Last and First Men describes many millions of years of future history as experienced by eighteen successive races of humanity, the last of these being the semi-telepathic inhabitants of Neptune of which the narrator is purportedly a representative. In places it's fascinating, in others, dryer than a mouthful of Jacob's crackers washed down with a pint of peanut butter whilst crossing the Nevada desert, or at least that's how I remember it. There's a strong possibility that my brain was smaller back then, and I was therefore more stupid and thus less able to appreciate its worth, but I suspect it may simply have been that Last and First Men is just a very long and somewhat uninviting narrative. Whilst its classic status is undeniable, sitting down and reading the thing is another matter entirely.

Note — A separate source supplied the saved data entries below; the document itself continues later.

(** ** ScaleGuard *)

(** [maybe_downscale_search(search_patch, template_patch)] *)
Definition maybe_downscale_search (search_patch template_patch : ndarray Z)
  : ndarray Z * ndarray Z * Q :=
  let search_height := Np.shape0 search_patch in
  let search_width := Np.shape1 search_patch in
  let max_dim := Z.max search_height search_width in
  if (max_dim <=? MAX_GLOBAL_SEARCH_DIMENSION)%Z then
    (search_patch, template_patch, 1)
  else
    let scale_factor :=
      inject_Z MAX_GLOBAL_SEARCH_DIMENSION / inject_Z max_dim in
    let template_min_dim :=
      Z.max 1 (Z.min (Np.shape0 template_patch) (Np.shape1 template_patch)) in
    let min_scale_allowed :=
      Py.max (inject_Z MIN_TEMPLATE_DIMENSION / inject_Z template_min_dim)
             (5 # 100) in
    let scale_factor := Py.max scale_factor min_scale_allowed in
    let scale_factor := Py.min scale_factor 1 in
    if Py.leb (999 # 1000) scale_factor then
      (search_patch, template_patch, 1)
    else
      let new_search_width :=
        Z.max 8 (Py.round (inject_Z search_width * scale_factor)) in
      let new_search_height :=
        Z.max 8 (Py.round (inject_Z search_height * scale_factor)) in
      let resized_search :=
        resize_area search_patch new_search_width new_search_height in
      let new_template_width :=
        Z.max MIN_TEMPLATE_DIMENSION
          (Py.round (inject_Z (Np.shape1 template_patch) * scale_factor)) in
      let new_template_height :=
        Z.max MIN_TEMPLATE_DIMENSION
          (Py.round (inject_Z (Np.shape0 template_patch) * scale_factor)) in
      let resized_template :=
        resize_area template_patch new_template_width new_template_height in
      (resized_search, resized_template, scale_factor).

(** ** Preprocessor *)

(** [to_grayscale(image)].  The decoder always hands over a three-channel
    array, so the branch for two-dimensional input is never taken. *)
Definition to_grayscale (image : ndarray bgr) : ndarray Z :=
  Np.map bgr2gray image.

(** [a.astype(np.float32) / 255.0] *)
Definition to_unit_float (a : ndarray Z) : ndarray Q :=
  Np.map (fun v => inject_Z v / 255) a.

(** [rotate_template(template, angle)] *)
Definition rotate_template (template : ndarray Q) (angle : Q) : ndarray Q :=
  if Qeq_bool angle 0 then template
  else
    let center := (inject_Z (Np.shape1 template) / 2,
                   inject_Z (Np.shape0 template) / 2) in
    let matrix := getRotationMatrix2D center angle 1 in
    let abs_cos := Qabs (m00 matrix) in
    let abs_sin := Qabs (m01 matrix) in
    let width := Py.int (inject_Z (Np.shape0 template) * abs_sin
                         + inject_Z (Np.shape1 template) * abs_cos) in
    let height := Py.int (inject_Z (Np.shape0 template) * abs_cos
                          + inject_Z (Np.shape1 template) * abs_sin) in
    let matrix :=
      mkAffine (m00 matrix) (m01 matrix)
               (m02 matrix + (inject_Z width / 2 - fst center))
               (m10 matrix) (m11 matrix)
               (m12 matrix + (inject_Z height / 2 - snd center)) in
    warpAffine template matrix (width, height).

(** [apply_mode_preprocess(template, mode)] *)
Definition apply_mode_preprocess (template : ndarray Z) (mode : string)
  : ndarray Q :=
  if String.eqb mode "linework" then
    let blurred := GaussianBlur template (3, 3)%Z (4 # 10) in
    let edges := Canny blurred 24 72 in
    to_unit_float edges
  else if String.eqb mode "texture" then
    to_unit_float (GaussianBlur template (5, 5)%Z (8 # 10))
  else
    let normalized := normalize_minmax template 0 255 in
    to_unit_float normalized.

(** ** The request handler

    [match_selection] is embedded in three parts: [prepare] (from the
    decoding to the resolved scale and rotation lists), [sweep] (the two
    nested loops) and [respond] (from the test of [candidates] to the
    returned dict). *)

(** [value or default] on an optional list: [None] and the empty list
    are both falsy. *)
Definition list_or (value : option (list Q)) (default : list Q) : list Q :=
  match value with
  | Some ((_ :: _) as l) => l
  | _ => default
  end.

(** [value or default] on an optional string. *)
Definition string_or (value : option string) (default : string) : string :=
  match value with
  | Some ((String _ _) as s) => s
  | _ => default
  end.


(** [payload.options or MatchOptions()] *)
Definition resolved_options (payload : MatchRequest.t) : MatchOptions.t :=
  match MatchRequest.options payload with
  | Some o => o
  | None => MatchOptions.default
  end.

(** The search region of a request: the whole image when
    [search_padding] is unset, the padded selection otherwise. *)
Definition resolved_search_box (payload : MatchRequest.t) : Selection.t :=
  match MatchOptions.search_padding (resolved_options payload) with
  | None => Selection.mk 0 0 1 1
  | Some padding => expand_box (MatchRequest.coordinates payload) padding
  end.

Definition prepare (payload : MatchRequest.t) : HTTPException + Locals.t :=
  match decode_image_data (MatchRequest.image payload) with
  | inl exc =>
    inl (mkHTTPException 400 ("Failed to decode image: " ++ exc))
  | inr image_bgr =>
    let height := Np.shape0 image_bgr in
    let width := Np.shape1 image_bgr in
    if (width =? 0)%Z || (height =? 0)%Z then
      inl (mkHTTPException 400 "Invalid image dimensions")
    else
      let selection := MatchRequest.coordinates payload in
      let options :=
        match MatchRequest.options payload with
        | Some o => o
        | None => MatchOptions.default
        end in
      let template_label :=
        string_or (MatchOptions.label options) "template-match" in
      let min_similarity :=
        clamp (MatchOptions.min_similarity options) (-1) 1 in
      let search_box :=
        match MatchOptions.search_padding options with
        | None => Selection.mk 0 0 1 1
        | Some padding => expand_box selection padding
        end in
      let '(sel_left, sel_top, sel_right, sel_bottom) :=
        normalized_to_pixels selection width height in
      let '(search_left, search_top, search_right, search_bottom) :=
        normalized_to_pixels search_box width height in
      let image_gray := to_grayscale image_bgr in
      let search_patch :=
        Np.slice2 image_gray search_top search_bottom search_left search_right in
      let template_patch :=
        Np.slice2 image_gray sel_top sel_bottom sel_left sel_right in
      if (Np.shape0 template_patch <? 5)%Z || (Np.shape1 template_patch <? 5)%Z
      then
        inl (mkHTTPException 400 "Selection too small for template matching")
      else
        let '(search_patch_proc, template_patch_proc, downscale_factor) :=
          maybe_downscale_search search_patch template_patch in
        let downscale_factor := Py.max downscale_factor (1 # 1000) in
        let base_template :=
          apply_mode_preprocess template_patch_proc (MatchOptions.mode options) in
        let search_surface := to_unit_float search_patch_proc in
        let search_height := Np.shape0 search_surface in
        let search_width := Np.shape1 search_surface in
        let default_scales :=
          list_or (MatchOptions.scales options)
                  [65 # 100; 85 # 100; 1; 12 # 10; 145 # 100] in
        let default_rotations :=
          list_or (MatchOptions.rotations options) [0] in
        inr (Locals.mk width height selection options template_label
               min_similarity search_box search_left search_top
               downscale_factor base_template search_surface
               search_height search_width default_scales default_rotations)
  end.


(** The hits of one pass: [(x, y)] pairs, capped at [max_hits] by
    descending score. *)
Definition pass_hits (result : ndarray Q) (min_similarity : Q) (max_matches : Z)
  : list (nat * nat) :=
  let locations := Np.where_ge result min_similarity in
  let hits := List.map (fun rc => (snd rc, fst rc)) locations in
  let max_hits := Z.max (max_matches * MAX_PASS_HITS_MULTIPLIER) 400 in
  if (max_hits <? Z.of_nat (List.length hits))%Z then
    let scored_hits :=
      sorted_desc fst
        (List.map (fun xy => (cell result (snd xy) (fst xy), xy)) hits) in
    List.map snd
      (firstn (Z.to_nat (Np.slice_bound max_hits
                           (Z.of_nat (List.length scored_hits))))
              scored_hits)
  else hits.

Definition Qnat (n : nat) : Q := inject_Z (Z.of_nat n).

(** The body of the inner loop once [variant] has passed the size
    check: time the correlation, collect the hits, append the stats. *)
Definition run_pass (L : Locals.t) (scale rotation : Q) (variant : ndarray Q)
    (st : Sweep.t) : Sweep.t :=
  let pass_name := format_pass scale rotation in
  let '(start, clock1) := perf_counter (Sweep.clock st) in
  let result := matchTemplate (Locals.search_surface L) variant in
  let '(stop, clock2) := perf_counter clock1 in
  let duration_ms := (stop - start) * 1000 in
  let best_similarity :=
    if (Np.size result =? 0)%Z then None else Np.amax result in
  let hits :=
    match best_similarity with
    | Some _ =>
      pass_hits result (float32 (Locals.min_similarity L))
                (MatchOptions.max_matches (Locals.options L))
    | None => []
    end in
  let kept_points := Z.of_nat (List.length hits) in
  let new_candidates :=
    List.map (fun xy =>
      let score := cell result (snd xy) (fst xy) in
      let box_width := Np.shape1 variant in
      let box_height := Np.shape0 variant in
      let abs_x := inject_Z (Locals.search_left L)
                   + Qnat (fst xy) / Locals.downscale_factor L in
      let abs_y := inject_Z (Locals.search_top L)
                   + Qnat (snd xy) / Locals.downscale_factor L in
      Candidate.mk abs_x abs_y
        (inject_Z box_width / Locals.downscale_factor L)
        (inject_Z box_height / Locals.downscale_factor L)
        score pass_name) hits in
  Sweep.mk (Sweep.candidates st ++ new_candidates)
           (Sweep.stats st ++
            [PassStat.mk pass_name (Np.size result) kept_points
                         duration_ms best_similarity])
           clock2.

(** One iteration of [for rotation in default_rotations]. *)
Definition rotation_body (L : Locals.t) (scale : Q) (scaled_template : ndarray Q)
    (st : Sweep.t) (rotation : Q) : Sweep.t :=
  let variant :=
    if Qeq_bool rotation 0 then scaled_template
    else rotate_template scaled_template rotation in
  if (Locals.search_height L <=? Np.shape0 variant)%Z
     || (Locals.search_width L <=? Np.shape1 variant)%Z
  then st
  else run_pass L scale rotation variant st.

(** One iteration of [for scale in default_scales]. *)
Definition scale_body (L : Locals.t) (st : Sweep.t) (scale : Q) : Sweep.t :=
  let scaled_template := resize_linear (Locals.base_template L) scale scale in
  if (Np.shape0 scaled_template <? 5)%Z || (Np.shape1 scaled_template <? 5)%Z
  then st
  else if (Locals.search_height L <=? Np.shape0 scaled_template)%Z
          || (Locals.search_width L <=? Np.shape1 scaled_template)%Z
  then st
  else fold_left (rotation_body L scale scaled_template)
                 (Locals.default_rotations L) st.

Definition sweep (L : Locals.t) (clock : Clock) : Sweep.t :=
  fold_left (scale_body L) (Locals.default_scales L) (Sweep.mk [] [] clock).

(** The [boundingBox] dict of one match. *)
Definition bounding_box (L : Locals.t) (candidate : Candidate.t) : Selection.t :=
  Selection.mk
    (clamp (Candidate.x candidate / inject_Z (Locals.width L)) 0 1)
    (clamp (Candidate.y candidate / inject_Z (Locals.height L)) 0 1)
    (clamp (Candidate.width candidate / inject_Z (Locals.width L)) 0 1)
    (clamp (Candidate.height candidate / inject_Z (Locals.height L)) 0 1).

(** From [if not candidates] to the final [return]. *)
Definition respond (L : Locals.t) (st : Sweep.t) : Response.t :=
  match Sweep.candidates st with
  | [] =>
    Response.mk [] (Sweep.stats st) None
                (Locals.selection L) (Locals.search_box L)
  | _ :: _ =>
    let filtered :=
      non_max_suppression (Sweep.candidates st)
        (MatchOptions.nms_iou (Locals.options L))
        (MatchOptions.max_matches (Locals.options L)) in
    let matches :=
      List.map (fun candidate =>
        Match.mk (Locals.template_label L)
                 (Candidate.score candidate)
                 (bounding_box L candidate)
                 (Candidate.score candidate)
                 (Candidate.pass candidate)) filtered in
    let matches := sorted_desc Match.templateSimilarity matches in
    let best_similarity :=
      match matches with
      | m :: _ => Some (Match.templateSimilarity m)
      | [] => None
      end in
    Response.mk matches (Sweep.stats st) best_similarity
                (Locals.selection L) (Locals.search_box L)
  end.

Last Men in London takes a different approach, examining Stapledon's present through the eyes of our Neptunian narrator which, possibly because it deals with a more familiar environment, I found significantly more engaging, so much so as to foster the false impression of it being the shorter novel which actually it isn't. Written in 1932 with the naked inhumanity of the great war haunting the collective human consciousness, Stapledon had a great deal to discuss - observations on militarism, pacifism, education, sexuality, culture and so on - and so it makes perfect sense to recall how he regarded both this novel and its predecessor as philosophical works rather than science-fiction in the sense of Wells or Verne. It's a valid proposition, for certainly they read as such, but all the same it's probably not philosophically profound compared to the writing of at least a few of his contemporaries; but perhaps that is an unfair assessment to make nearly eighty years after the fact.
Still, given Stapledon's interest in future human evolution, it's quite a pleasure to read as he pulls apart the superman archetypes of his era, and the myths which so fascinated writers like A.E. van Vogt and L. Ron Hubbard; and for all that I've more enjoyed many other novels, Last Men in London is nevertheless eminently readable. I'm not sure if this means I'm less stupid than in 2008, but oddly I find myself tempted to give Last and First Men a second chance.